EXERCISE REQUIREMENTS: All lines in the records below with the word "wfCase" must be returned.

(Stored records)
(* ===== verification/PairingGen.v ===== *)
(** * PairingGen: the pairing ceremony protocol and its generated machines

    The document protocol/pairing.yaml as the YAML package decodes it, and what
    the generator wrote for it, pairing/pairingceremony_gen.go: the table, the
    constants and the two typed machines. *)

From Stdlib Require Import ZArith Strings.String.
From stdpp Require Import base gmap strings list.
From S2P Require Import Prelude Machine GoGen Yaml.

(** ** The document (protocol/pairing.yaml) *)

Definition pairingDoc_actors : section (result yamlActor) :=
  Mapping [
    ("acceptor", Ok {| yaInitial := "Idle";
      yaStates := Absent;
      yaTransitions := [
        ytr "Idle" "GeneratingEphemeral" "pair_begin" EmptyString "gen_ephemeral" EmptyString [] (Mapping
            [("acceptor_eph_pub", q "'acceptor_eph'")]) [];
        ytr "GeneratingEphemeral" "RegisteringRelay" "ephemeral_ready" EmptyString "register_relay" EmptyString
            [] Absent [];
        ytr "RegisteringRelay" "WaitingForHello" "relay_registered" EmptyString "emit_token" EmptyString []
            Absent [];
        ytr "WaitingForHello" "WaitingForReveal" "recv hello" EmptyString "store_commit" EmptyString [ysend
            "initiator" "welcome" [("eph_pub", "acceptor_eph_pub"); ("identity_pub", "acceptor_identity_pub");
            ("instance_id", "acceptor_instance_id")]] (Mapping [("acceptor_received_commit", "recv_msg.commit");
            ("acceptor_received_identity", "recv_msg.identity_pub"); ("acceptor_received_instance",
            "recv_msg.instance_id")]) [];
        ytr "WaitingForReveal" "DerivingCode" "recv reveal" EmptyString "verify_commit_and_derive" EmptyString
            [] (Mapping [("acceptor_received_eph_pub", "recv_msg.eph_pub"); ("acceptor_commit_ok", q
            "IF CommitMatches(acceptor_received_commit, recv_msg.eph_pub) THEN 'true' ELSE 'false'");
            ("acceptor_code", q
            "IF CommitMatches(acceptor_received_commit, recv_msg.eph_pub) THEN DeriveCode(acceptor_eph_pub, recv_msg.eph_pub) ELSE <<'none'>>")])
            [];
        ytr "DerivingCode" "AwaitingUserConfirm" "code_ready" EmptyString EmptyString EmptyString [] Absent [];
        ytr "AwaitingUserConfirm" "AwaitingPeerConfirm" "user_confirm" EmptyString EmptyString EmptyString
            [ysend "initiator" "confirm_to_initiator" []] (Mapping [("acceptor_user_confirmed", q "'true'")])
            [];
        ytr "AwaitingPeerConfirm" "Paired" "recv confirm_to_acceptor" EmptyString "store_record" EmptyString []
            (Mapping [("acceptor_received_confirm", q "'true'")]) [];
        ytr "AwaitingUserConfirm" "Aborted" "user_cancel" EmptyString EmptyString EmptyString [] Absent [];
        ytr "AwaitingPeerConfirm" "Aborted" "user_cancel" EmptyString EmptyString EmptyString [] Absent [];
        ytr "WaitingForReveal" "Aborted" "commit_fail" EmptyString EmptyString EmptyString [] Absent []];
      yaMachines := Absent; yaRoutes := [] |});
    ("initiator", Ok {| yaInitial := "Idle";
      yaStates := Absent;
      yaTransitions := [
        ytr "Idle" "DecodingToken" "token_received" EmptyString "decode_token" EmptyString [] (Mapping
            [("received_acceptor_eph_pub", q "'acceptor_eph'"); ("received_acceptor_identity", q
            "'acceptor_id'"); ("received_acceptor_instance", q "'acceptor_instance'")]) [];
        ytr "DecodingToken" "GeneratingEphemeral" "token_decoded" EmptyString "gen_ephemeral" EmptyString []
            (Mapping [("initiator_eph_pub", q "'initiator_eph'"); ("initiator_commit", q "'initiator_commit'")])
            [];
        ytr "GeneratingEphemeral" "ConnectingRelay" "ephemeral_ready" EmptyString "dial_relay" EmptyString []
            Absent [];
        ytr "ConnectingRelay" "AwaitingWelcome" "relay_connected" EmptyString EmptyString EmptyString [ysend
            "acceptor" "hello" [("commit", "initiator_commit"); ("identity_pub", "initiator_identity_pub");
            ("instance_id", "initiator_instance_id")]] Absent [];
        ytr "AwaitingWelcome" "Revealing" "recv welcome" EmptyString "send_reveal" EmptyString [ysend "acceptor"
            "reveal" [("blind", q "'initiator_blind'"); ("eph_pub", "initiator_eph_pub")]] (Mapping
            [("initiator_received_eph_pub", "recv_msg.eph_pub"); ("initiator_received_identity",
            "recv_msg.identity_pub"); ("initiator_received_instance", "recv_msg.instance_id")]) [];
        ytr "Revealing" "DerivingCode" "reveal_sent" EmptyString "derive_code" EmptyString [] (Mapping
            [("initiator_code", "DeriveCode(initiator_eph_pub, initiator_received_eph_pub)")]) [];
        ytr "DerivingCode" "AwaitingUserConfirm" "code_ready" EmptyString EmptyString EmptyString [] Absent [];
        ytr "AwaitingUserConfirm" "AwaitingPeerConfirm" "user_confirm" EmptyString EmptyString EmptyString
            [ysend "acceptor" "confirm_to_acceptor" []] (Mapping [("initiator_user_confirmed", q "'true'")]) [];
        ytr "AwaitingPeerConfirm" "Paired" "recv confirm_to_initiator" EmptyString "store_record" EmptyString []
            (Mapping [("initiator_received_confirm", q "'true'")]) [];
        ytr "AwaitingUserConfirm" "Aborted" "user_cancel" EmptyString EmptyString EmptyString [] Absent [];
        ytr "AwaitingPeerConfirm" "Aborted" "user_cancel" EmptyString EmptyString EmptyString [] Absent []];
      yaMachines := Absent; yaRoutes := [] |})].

---

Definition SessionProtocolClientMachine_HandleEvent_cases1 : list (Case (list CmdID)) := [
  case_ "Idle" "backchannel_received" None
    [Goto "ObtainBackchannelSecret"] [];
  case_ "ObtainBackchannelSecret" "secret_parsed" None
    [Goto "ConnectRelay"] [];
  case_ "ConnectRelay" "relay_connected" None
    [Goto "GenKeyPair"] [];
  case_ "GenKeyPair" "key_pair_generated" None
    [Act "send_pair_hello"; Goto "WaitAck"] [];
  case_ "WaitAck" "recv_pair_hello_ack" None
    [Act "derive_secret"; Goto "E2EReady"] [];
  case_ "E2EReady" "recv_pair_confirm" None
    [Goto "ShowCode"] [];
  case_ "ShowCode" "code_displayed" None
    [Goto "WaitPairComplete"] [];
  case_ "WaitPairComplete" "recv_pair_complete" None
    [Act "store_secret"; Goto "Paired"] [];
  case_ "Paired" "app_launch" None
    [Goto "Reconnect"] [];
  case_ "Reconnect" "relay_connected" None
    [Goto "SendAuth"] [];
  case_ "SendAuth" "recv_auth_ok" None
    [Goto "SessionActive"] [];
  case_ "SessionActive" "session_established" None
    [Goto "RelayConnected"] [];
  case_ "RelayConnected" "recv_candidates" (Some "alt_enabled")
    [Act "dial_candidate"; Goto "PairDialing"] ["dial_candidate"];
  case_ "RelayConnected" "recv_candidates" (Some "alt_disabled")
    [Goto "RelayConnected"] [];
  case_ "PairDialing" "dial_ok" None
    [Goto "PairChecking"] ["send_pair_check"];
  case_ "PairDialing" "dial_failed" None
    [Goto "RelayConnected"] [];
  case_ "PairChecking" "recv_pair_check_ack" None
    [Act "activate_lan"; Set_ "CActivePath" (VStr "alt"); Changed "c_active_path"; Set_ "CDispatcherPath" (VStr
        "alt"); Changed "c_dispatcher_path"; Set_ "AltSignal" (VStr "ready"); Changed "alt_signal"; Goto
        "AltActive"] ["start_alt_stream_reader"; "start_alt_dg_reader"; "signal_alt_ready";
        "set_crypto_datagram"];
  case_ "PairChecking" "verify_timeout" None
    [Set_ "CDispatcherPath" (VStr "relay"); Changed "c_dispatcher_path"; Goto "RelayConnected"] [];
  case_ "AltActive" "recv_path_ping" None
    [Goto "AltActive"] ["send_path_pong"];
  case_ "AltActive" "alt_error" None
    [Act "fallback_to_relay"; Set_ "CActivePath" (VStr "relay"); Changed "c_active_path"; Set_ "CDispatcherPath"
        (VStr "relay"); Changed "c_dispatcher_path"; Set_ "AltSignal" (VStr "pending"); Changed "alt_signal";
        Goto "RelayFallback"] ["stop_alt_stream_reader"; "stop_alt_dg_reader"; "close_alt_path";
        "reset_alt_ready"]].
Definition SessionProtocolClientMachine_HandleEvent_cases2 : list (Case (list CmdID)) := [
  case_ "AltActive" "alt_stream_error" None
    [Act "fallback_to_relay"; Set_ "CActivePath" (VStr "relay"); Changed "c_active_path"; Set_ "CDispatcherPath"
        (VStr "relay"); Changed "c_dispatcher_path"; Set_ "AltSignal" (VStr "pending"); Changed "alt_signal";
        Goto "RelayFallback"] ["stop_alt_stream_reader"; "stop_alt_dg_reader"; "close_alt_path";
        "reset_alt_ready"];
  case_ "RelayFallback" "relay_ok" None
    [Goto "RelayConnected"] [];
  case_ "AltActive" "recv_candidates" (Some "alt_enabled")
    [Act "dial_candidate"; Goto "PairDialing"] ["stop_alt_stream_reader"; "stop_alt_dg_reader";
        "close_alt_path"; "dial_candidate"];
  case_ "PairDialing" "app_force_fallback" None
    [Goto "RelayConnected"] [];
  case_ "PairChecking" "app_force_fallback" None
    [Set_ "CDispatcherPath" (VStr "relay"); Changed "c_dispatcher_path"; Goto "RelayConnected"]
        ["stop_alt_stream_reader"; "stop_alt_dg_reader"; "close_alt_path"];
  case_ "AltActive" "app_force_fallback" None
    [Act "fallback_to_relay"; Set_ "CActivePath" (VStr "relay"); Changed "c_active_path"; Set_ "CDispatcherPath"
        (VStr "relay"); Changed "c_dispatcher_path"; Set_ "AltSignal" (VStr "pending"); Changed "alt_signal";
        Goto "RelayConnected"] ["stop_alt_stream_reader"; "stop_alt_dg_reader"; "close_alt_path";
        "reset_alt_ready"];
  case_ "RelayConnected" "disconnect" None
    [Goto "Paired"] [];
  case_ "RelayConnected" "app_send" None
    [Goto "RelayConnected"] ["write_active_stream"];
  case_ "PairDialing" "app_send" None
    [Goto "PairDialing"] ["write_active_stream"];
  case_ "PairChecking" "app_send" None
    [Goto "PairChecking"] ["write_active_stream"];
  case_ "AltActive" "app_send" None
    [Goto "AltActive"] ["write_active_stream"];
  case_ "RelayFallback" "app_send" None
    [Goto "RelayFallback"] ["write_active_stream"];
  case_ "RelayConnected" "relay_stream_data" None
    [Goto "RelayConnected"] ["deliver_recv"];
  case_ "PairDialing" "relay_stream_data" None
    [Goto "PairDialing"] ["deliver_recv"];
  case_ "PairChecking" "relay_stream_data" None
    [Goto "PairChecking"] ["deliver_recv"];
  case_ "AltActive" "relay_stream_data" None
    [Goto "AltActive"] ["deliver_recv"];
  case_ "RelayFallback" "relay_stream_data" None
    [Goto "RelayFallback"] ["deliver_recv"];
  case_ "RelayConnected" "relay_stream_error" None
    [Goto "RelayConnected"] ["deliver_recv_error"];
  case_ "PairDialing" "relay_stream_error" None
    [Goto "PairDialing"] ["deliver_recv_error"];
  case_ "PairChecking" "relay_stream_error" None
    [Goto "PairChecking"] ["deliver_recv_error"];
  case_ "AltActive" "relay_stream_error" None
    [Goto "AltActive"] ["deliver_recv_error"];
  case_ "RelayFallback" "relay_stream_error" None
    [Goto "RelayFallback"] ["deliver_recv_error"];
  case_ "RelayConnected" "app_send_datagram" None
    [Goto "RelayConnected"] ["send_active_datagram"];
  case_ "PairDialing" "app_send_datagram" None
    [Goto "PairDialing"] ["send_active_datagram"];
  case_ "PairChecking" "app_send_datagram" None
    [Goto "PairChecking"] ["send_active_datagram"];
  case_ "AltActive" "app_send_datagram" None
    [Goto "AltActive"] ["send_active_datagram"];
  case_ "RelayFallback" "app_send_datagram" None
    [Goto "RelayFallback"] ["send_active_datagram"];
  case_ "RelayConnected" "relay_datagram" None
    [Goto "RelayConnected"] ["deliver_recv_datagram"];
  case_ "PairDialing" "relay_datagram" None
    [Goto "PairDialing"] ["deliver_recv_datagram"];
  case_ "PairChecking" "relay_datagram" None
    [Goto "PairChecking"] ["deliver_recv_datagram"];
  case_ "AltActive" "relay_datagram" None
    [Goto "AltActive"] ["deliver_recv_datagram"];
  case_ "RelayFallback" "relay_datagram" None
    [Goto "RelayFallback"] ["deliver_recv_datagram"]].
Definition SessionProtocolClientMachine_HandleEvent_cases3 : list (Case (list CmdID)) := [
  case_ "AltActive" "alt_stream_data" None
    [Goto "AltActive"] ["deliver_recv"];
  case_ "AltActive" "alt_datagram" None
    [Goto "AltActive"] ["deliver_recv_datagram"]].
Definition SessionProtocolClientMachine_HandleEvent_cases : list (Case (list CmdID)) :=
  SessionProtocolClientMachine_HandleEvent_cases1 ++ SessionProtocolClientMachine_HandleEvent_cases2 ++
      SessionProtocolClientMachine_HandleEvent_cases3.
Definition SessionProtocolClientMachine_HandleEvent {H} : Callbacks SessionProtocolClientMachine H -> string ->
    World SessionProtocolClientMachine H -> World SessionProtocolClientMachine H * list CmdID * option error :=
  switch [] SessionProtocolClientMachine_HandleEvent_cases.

* * *

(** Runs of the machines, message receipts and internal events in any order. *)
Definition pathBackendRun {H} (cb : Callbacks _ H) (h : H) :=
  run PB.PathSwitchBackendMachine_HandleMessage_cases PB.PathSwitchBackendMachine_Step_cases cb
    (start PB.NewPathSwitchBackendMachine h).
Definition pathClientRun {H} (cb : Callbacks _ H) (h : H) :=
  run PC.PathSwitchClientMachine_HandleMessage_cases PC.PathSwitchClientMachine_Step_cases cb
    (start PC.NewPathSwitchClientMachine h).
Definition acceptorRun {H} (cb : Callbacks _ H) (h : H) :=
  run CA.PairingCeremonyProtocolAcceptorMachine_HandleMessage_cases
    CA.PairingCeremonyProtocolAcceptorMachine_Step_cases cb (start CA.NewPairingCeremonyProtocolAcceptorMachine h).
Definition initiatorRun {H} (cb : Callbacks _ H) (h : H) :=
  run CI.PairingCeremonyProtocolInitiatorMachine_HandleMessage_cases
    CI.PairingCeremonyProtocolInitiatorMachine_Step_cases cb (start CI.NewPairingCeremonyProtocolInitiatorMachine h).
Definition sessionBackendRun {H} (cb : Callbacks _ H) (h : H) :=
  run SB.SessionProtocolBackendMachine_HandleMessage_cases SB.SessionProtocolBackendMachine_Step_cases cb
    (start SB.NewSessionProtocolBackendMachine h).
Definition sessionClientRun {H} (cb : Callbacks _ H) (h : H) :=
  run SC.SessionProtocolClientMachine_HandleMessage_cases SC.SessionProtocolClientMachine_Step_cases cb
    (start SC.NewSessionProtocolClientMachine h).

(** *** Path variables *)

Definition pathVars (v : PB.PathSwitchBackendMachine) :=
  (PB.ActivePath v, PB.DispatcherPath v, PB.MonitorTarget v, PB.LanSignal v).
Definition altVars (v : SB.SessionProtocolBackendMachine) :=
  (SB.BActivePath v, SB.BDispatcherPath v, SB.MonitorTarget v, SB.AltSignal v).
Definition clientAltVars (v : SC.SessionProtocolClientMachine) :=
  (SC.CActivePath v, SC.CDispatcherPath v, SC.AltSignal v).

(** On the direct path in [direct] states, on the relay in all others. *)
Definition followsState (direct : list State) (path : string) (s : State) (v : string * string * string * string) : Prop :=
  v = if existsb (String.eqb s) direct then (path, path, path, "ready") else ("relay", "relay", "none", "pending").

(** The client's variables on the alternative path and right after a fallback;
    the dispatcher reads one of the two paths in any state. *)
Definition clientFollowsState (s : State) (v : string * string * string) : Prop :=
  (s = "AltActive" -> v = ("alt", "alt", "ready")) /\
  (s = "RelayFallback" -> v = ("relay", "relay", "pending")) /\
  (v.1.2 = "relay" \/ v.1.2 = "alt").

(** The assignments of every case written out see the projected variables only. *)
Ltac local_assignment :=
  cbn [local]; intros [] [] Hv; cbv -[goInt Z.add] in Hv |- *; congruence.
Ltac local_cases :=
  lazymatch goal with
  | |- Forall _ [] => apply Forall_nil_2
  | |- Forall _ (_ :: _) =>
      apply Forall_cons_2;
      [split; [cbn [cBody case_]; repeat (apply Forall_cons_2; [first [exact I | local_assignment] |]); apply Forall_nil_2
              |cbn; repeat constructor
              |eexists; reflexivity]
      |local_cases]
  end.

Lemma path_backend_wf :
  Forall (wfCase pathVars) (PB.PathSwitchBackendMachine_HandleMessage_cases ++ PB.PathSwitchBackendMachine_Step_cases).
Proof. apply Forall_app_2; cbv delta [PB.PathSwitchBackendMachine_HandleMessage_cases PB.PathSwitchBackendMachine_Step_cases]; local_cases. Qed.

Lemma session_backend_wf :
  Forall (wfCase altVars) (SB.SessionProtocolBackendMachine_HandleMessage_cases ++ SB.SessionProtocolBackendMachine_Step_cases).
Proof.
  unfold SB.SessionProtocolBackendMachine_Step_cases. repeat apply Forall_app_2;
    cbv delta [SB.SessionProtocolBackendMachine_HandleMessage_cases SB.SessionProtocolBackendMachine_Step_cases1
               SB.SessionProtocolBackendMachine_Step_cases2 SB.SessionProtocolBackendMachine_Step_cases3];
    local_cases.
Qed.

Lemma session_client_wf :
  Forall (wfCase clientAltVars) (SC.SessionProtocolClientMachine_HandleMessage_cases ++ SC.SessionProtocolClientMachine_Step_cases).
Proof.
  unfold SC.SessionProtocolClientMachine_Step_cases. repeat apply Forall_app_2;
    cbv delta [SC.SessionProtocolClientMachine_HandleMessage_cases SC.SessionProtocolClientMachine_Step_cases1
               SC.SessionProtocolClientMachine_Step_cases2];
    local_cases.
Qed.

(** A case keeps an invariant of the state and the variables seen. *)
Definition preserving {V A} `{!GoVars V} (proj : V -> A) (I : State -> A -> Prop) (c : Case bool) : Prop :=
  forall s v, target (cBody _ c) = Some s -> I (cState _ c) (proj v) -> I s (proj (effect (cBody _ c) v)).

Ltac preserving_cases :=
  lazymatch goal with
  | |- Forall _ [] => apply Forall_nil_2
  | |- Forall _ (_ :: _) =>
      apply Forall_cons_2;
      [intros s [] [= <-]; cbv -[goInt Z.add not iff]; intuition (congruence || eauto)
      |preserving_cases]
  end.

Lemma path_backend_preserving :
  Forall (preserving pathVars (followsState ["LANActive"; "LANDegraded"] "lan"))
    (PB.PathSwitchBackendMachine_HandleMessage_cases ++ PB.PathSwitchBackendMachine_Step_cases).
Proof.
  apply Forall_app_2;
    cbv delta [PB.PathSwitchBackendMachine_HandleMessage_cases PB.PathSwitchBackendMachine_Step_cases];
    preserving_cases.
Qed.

TASK ANSWER:
  Forall (wfCase pathVars) (PB.PathSwitchBackendMachine_HandleMessage_cases ++ PB.PathSwitchBackendMachine_Step_cases).
  Forall (wfCase altVars) (SB.SessionProtocolBackendMachine_HandleMessage_cases ++ SB.SessionProtocolBackendMachine_Step_cases).
  Forall (wfCase clientAltVars) (SC.SessionProtocolClientMachine_HandleMessage_cases ++ SC.SessionProtocolClientMachine_Step_cases).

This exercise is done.